Ministras y ministros “están al servicio de los potentados”, alejados del pueblo, enfatizó el presidente Andrés Manuel López Obrador ayer en su ya clásica conferencia de prensa mañanera.

Y es que en las más recientes acciones de la Suprema Corte de Justicia de la Nación (SCJN), está el haber declarado inválido en su totalidad el acuerdo emitido por el mandatario en que consideraba como de seguridad nacional algunos proyectos de infraestructura e información de obras por lo que se reservaba la información de estas.

“Nos adelantamos porque ya sabíamos que en la Corte había la intención de frenar las obras que estamos realizando en el sureste, el Tren Maya, y otras obras importantes de beneficio para la gente.
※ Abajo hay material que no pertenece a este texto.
(** Making the first segment in place keeps the packet readable for the
    following ones. *)
Lemma agrees_in_place mi a1 a2 d last :
  agrees mi -> Zlen a1 = Zlen mi -> bytes a2 -> Zlen a2 = Zlen a1 -> 0 <= d -> HL + d <= l ->
  heads (window mi o HL) seq flags a1 o 0 d last ->
  (forall j, 0 <= j -> ~ (o <= j < o + HL) -> byte_at a1 j = byte_at mi j) -> bytes a1 ->
  (forall j, 0 <= j -> ~ (o + CS + CO <= j < o + CS + CO + 2) -> ~ (o + HL <= j < o + HL + d) ->
     byte_at a2 j = byte_at a1 j) ->
  window a2 (o + HL) d = window mi (o + HL) d -> agrees a2.
Proof.
  intros (Bi & Zi & Ai) Z1 B2 Z2 Hd Hdl [Hc H4 _ _ _] Hf1 B1 Hf2 Hdata.
  destruct gso_bounds as (Hcs & [Hco0 Hco] & HT & HI). destruct pk as [_ (Ho & _ & Hz) (HlP & _) _ _].
  assert (CO = if tcp then 16 else 6) as Eco by (pose proof (go_hl ok) as E; destruct tcp; apply E).
  split; [done|]. split; [lia|]. intros j Hj Hk. rewrite <- (Ai j) by done.
  destruct (Z.lt_ge_cases j HL) as [Hlt|Hge].
  - destruct Hk as [?|[Hip Htp]]; [lia|]. rewrite Hf2; [|lia| |lia].
    2: { intros E. apply Htp. unfold transport_field. rewrite Eco in E. destruct tcp; lia. }
    destruct Hip as [Hip|[E4 E45]].
    { rewrite Hc by (done || lia). apply byte_at_window; lia. }
    destruct (H4 E4) as (_ & Eid & _). unfold get16 in Eid. rewrite !byte_at_window in Eid by lia.
    pose proof (bytes_byte_at a1 (o + 4) B1). pose proof (bytes_byte_at a1 (o + 4 + 1) B1).
    pose proof (bytes_byte_at mi (o + 4) Bi). pose proof (bytes_byte_at mi (o + (4 + 1)) Bi).
    rewrite u16_small in Eid by lia.
    assert (j = 4 \/ j = 4 + 1) as [-> | ->] by lia; rewrite ?(Z.add_assoc o 4 1) in *; lia.
  - destruct (Z.lt_ge_cases j (HL + d)) as [Hlt|Hge'].
    + assert (byte_at (window a2 (o + HL) d) (j - HL) = byte_at (window mi (o + HL) d) (j - HL)) as E
        by by rewrite Hdata.
      rewrite !byte_at_window in E by lia. by replace (o + HL + (j - HL)) with (o + j) in E by lia.
    + rewrite Hf2, Hf1 by lia. done.
Qed.

(** An output buffer with room for a segment at [outOffset]. *)
Definition out_ok (arrs : list (list Z)) (outOffset : Z) (b : bslice) : Prop :=
  exists a, arrs !! b_arr b = Some a /\ bytes a /\ 0 <= sl_off (b_sl b) /\ sl_len (b_sl b) <= sl_cap (b_sl b) /\
    sl_off (b_sl b) + sl_cap (b_sl b) <= Zlen a /\ outOffset + HL + G <= sl_len (b_sl b).

Abbreviation loop outOffset := (split_loop input g v gso_proto seq flags base outOffset).

Lemma step_ok st b outs i mi outOffset :
  arrays st !! ki = Some mi -> agrees mi -> out_ok (arrays st) outOffset b -> 0 <= outOffset ->
  0 <= i < nsegs -> i < Zlen (sizes st) ->
  (b_arr b = ki -> i = 0 /\ sl_off (b_sl b) + outOffset = o) ->
  exists a mi', loop outOffset (b :: outs) i (HL + i * G) st
      = loop outOffset outs (i + 1) (HL + (i + 1) * G)
          (mkStore (<[b_arr b := a]> (arrays st)) (upd (sizes st) i (HL + seg_len i))) /\
    segment m o a (sl_off (b_sl b) + outOffset) i (seg_len i) (is_last i) /\
    <[b_arr b := a]> (arrays st) !! ki = Some mi' /\ agrees mi'.
Proof.
  intros Hki Hag (ab & Hab & Bab & Hoff & Hlc & Hcz & Hroom) Hout [Hi Hin] Hsz Halias.
  pose proof Hin as Hin'. apply nsegs_lt in Hin'; [|done].
  destruct pk as [Bm (Ho & Hlcap & Hz) (HlP & Hl65) [Hf8 Htcp] [Hb16 Hbase]]. pose proof (go_size ok) as HG.
  destruct gso_bounds as (Hcs & [Hco0 Hco] & _ & _).
  set (d := seg_len i). assert (0 < d <= G /\ i * G + d <= P) as [Hd Hd'] by (subst d; unfold seg_len; lia).
  destruct b as [kb [ob lb cb]]. cbn [b_arr b_sl sl_off sl_len sl_cap] in *.
  set (p := ob + outOffset).
  pose proof Hag as (Bi & Zi & Ai).
  destruct (headers_ok p (lb - outOffset) (cb - outOffset) ab (window mi o HL) i seq flags d (is_last i)) as (a1 & R1 & B1 & Z1 & F1 & HH);
    try done; try lia; auto with gobytes; try (apply Zlen_window; lia).
  set (data := window mi (o + HL + i * G) d).
  assert (data = window m (o + HL + i * G) d) as Hdm.
  { apply window_agree; [done|lia|lia|]. intros j Hj. replace j with (o + (j - o)) by lia. apply Ai; [lia|]. left. lia. }
  assert (Zlen data = d) as Ld by (apply Zlen_window; lia).
  destruct (payload_ok p (lb - outOffset) (cb - outOffset) a1 data d base (wsum src + wsum dst + gso_proto))
    as (a2 & R2 & B2 & Z2 & F2 & W2 & S2 & U2); try done; try lia.
  { by apply bytes_window. }
  assert (segment m o a2 p i d (is_last i)) as HS
    by (eapply (heads_segment mi a1 a2 p i d (is_last i) data); try done; lia).
  exists a2.
  assert (exists md, <[kb:=a1]> (arrays st) !! ki = Some md /\ window md (o + HL + i * G) d = data) as (md & Hmd & Wmd).
  { destruct (decide (kb = ki)) as [->|Hne].
    - exists a1. rewrite list_lookup_insert_eq by (by eapply lookup_lt_Some). split; [done|].
      assert (ab = mi) as -> by congruence. destruct (Halias eq_refl) as [_ Hpo].
      apply window_agree; try lia. intros j Hj. apply F1; lia.
    - exists mi. rewrite list_lookup_insert_ne by done. done. }
  assert (exists mi', <[kb:=a2]> (arrays st) !! ki = Some mi' /\ agrees mi') as (mi' & Hmi' & Ag').
  { destruct (decide (kb = ki)) as [->|Hne].
    - exists a2. rewrite list_lookup_insert_eq by (by eapply lookup_lt_Some). split; [done|].
      assert (ab = mi) as -> by congruence. destruct (Halias eq_refl) as [-> Hpo].
      replace p with o in * by lia.
      eapply (agrees_in_place mi a1 a2 d _ Hag Z1 B2 Z2 ltac:(lia) ltac:(lia) HH); try done.
      rewrite W2. subst data. f_equal. lia.
    - exists mi. rewrite list_lookup_insert_ne by done. done. }
  exists mi'. split; [|done]. cbn [split_loop b_sl b_arr sl_len].
  replace (HL + i * G <? l) with true by lia.
  replace (Z.min (HL + i * G + G) l) with (HL + i * G + d) by (subst d; unfold seg_len; lia).
  replace (HL + i * G + d - (HL + i * G)) with d by lia.
  replace (HL + i * G + d =? l) with (is_last i) by (subst d; unfold is_last, seg_len; lia).
  rewrite (obind_ok _ _ _ _ _ (set_size_ok i _ st ltac:(lia))). set (st1 := mkStore _ _).
  rewrite (obind_ok _ _ _ _ _ (on_read kb _ st1 ab _ Hab (runs_tail ob lb cb outOffset ab Hout ltac:(lia) Hlc))).
  rewrite (obind_ok _ _ st1 (window mi o HL) st1).
  2: { eapply on_read; [exact Hki|]. eapply runs_eq; [go_run|by rewrite Z.add_0_r, Z.sub_0_r|done]. }
  rewrite (obind_ok _ _ _ _ _ (on_ok kb _ st1 ab _ _ Hab R1)). set (st2 := mkStore _ _).
  rewrite (obind_ok _ _ st2 data st2).
  2: { eapply on_read; [exact Hmd|]. eapply runs_eq; [go_run| |done]. rewrite <- Wmd. f_equal; lia. }
  rewrite (obind_ok _ _ _ _ _ (on_ok kb _ st2 a1 _ _ (list_lookup_insert_eq _ _ _ (lookup_lt_Some _ _ _ Hab)) R2)).
  subst st1 st2. cbn [arrays sizes]. rewrite list_insert_insert_eq.
  by replace (HL + i * G + G) with (HL + (i + 1) * G) by lia.
Qed.

(** The outputs: different arrays, of which only the very first may be the
    input itself (at the same place). *)
Definition outs_ok (i : Z) (outOffset : Z) (outs : list bslice) : Prop :=
  NoDup (map b_arr outs) /\
  forall k b, outs !! k = Some b -> b_arr b = ki -> i = 0 /\ k = 0%nat /\ sl_off (b_sl b) + outOffset = o.

Lemma outs_ok_tail i outOffset b outs : 0 <= i ->
  outs_ok i outOffset (b :: outs) -> outs_ok (i + 1) outOffset outs /\ b_arr b ∉ map b_arr outs.
Proof.
  intros Hi [Hnd Hal]. cbn [map] in Hnd. apply NoDup_cons in Hnd as [Hni Hnd]. split; [split; [done|]|done].
  intros k b' Hk Hb. destruct (Hal (S k) b' Hk Hb) as (_ & ? & _). done.
Qed.

Definition split_result (i : Z) (outs : list bslice) : Z * option gso_error :=
  if nsegs <=? i + Zlen outs then (nsegs, None) else (i + Zlen outs - 1, Some ErrTooManySegments).

Lemma loop_ok outOffset outs i st mi :
  0 <= outOffset -> 0 <= i <= nsegs -> arrays st !! ki = Some mi -> agrees mi ->
  Forall (out_ok (arrays st) outOffset) outs -> outs_ok i outOffset outs -> i + Zlen outs <= Zlen (sizes st) ->
  exists st', loop outOffset outs i (HL + i * G) st = Ok (split_result i outs, st') /\
    (forall k b, outs !! k = Some b -> i + Z.of_nat k < nsegs ->
       let q := i + Z.of_nat k in
       byte_at (sizes st') q = HL + seg_len q /\
       exists a, arrays st' !! b_arr b = Some a /\
         segment m o a (sl_off (b_sl b) + outOffset) q (seg_len q) (is_last q)) /\
    (forall q, q ∉ map b_arr outs -> arrays st' !! q = arrays st !! q) /\
    (forall q, 0 <= q < i -> byte_at (sizes st') q = byte_at (sizes st) q) /\
    Zlen (sizes st') = Zlen (sizes st).
Proof.
  intros Hout. revert i st mi.
  induction outs as [|b outs IH]; intros i st mi Hi Hki Hag Hoks Hos Hsz.
  - exists st. split; [|done]. rewrite Zlen_nil in *. unfold split_result. cbn [split_loop b_sl sl_len].
    rewrite Zlen_nil. pose proof (nsegs_lt i ltac:(lia)) as Hn.
    destruct (Z.leb_spec nsegs (i + 0)).
    + replace (HL + i * G <? l) with false by lia. unfold oret. repeat f_equal. lia.
    + replace (HL + i * G <? l) with true by lia. unfold oret. repeat f_equal. lia.
  - rewrite Zlen_cons in *. pose proof (Zlen_nonneg outs) as Hlo. apply Forall_cons in Hoks as [Hb Hoks].
    destruct (decide (i < nsegs)) as [Hlt|Hge].
    2: { exists st. split; [|split; [intros; lia|done]]. cbn [split_loop b_sl sl_len].
         pose proof (nsegs_lt i ltac:(lia)) as Hn. replace (HL + i * G <? l) with false by lia.
         unfold split_result. rewrite Zlen_cons. replace (nsegs <=? _) with true by lia. unfold oret. repeat f_equal. lia. }
    destruct (step_ok st b outs i mi outOffset) as (a & mi' & Heq & HS & Hki' & Hag'); try done; try lia.
    { intros E. destruct Hos as [_ Hal]. destruct (Hal 0%nat b eq_refl E) as (? & _ & ?). done. }
    destruct (outs_ok_tail i outOffset b outs ltac:(lia) Hos) as [Hos' Hni].
    destruct Hb as (ab & Hab & _).
    destruct (IH (i + 1) (mkStore (<[b_arr b := a]> (arrays st)) (upd (sizes st) i (HL + seg_len i))) mi')
      as (st' & Hrun & Hseg & Hfr & Hsf & Hsl); try done; try lia; cbn [arrays sizes].
    { apply Forall_forall. intros b' Hin. rewrite Forall_forall in Hoks. destruct (Hoks b' Hin) as (a' & Ha' & Hr).
      exists a'. split; [|done]. rewrite list_lookup_insert_ne; [done|]. intros E. apply Hni. rewrite E.
      apply list_elem_of_In, in_map. by apply list_elem_of_In. }
    { rewrite Zlen_upd. lia. }
    exists st'. cbn [arrays sizes] in *. rewrite Zlen_upd in Hsl. split_and!; try done.
    + rewrite Heq, Hrun. unfold split_result. rewrite Zlen_cons. by replace (i + (Zlen outs + 1)) with (i + 1 + Zlen outs) by lia.
    + intros [|k] b' Hk Hlt'; cbv zeta.
      * injection Hk as <-. rewrite Z.add_0_r. split.
        { rewrite Hsf by lia. apply byte_at_upd_eq. lia. }
        exists a. split; [|done]. rewrite Hfr by done. apply list_lookup_insert_eq. by eapply lookup_lt_Some.
      * replace (i + Z.of_nat (S k)) with (i + 1 + Z.of_nat k) in * by lia. by apply (Hseg k).
    + intros q Hq. cbn [map] in Hq. apply not_elem_of_cons in Hq as [Hq1 Hq2].
      rewrite Hfr by done. by rewrite list_lookup_insert_ne by congruence.
    + intros q Hq. rewrite Hsf by lia. apply byte_at_upd_ne; lia.
Qed.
Y la Corte, como se dice coloquialmente, ya la perdimos, siempre había estado alejada del pueblo y cercana al poder, pero ahora de manera descarada”, dijo AMLO.

Pero el presidente no se quedó ahí, aprovechó para destapar que nada menos que Fernando Gómez Mont, quien fuera asesor de Zedillo cuando este concesionó las vías ferreas mexicanas a Germán Larrea, dueño de Grupo México; y en tiempos de Felipe Calderón se desempeñó como secretario de Gobernación; es uno de los abogados que tramitan los amparos en contra de las obras que intenta realizar el Gobierno de México.

Estos abogados asociados a la opocisión, entre los que destaca Gómez Mont, tiene como especialidad el tráfico de influencias dijo López obrador.

“Ya sabíamos que iban a tratar de frenarnos. No estoy hablando al tanteo, no estoy inventando nada. Todos los amparos, a las obras que estamos llevando a cabo se promueven con un grupo vinculado a los jueces, magistrados, ministros del Poder Judicial”.

Por lo anterior, el presidente dijo que anticipándose al fallo de la SCJN, publicó otro decreto para proteger las obras y se declaró que son de seguridad nacional e interés público.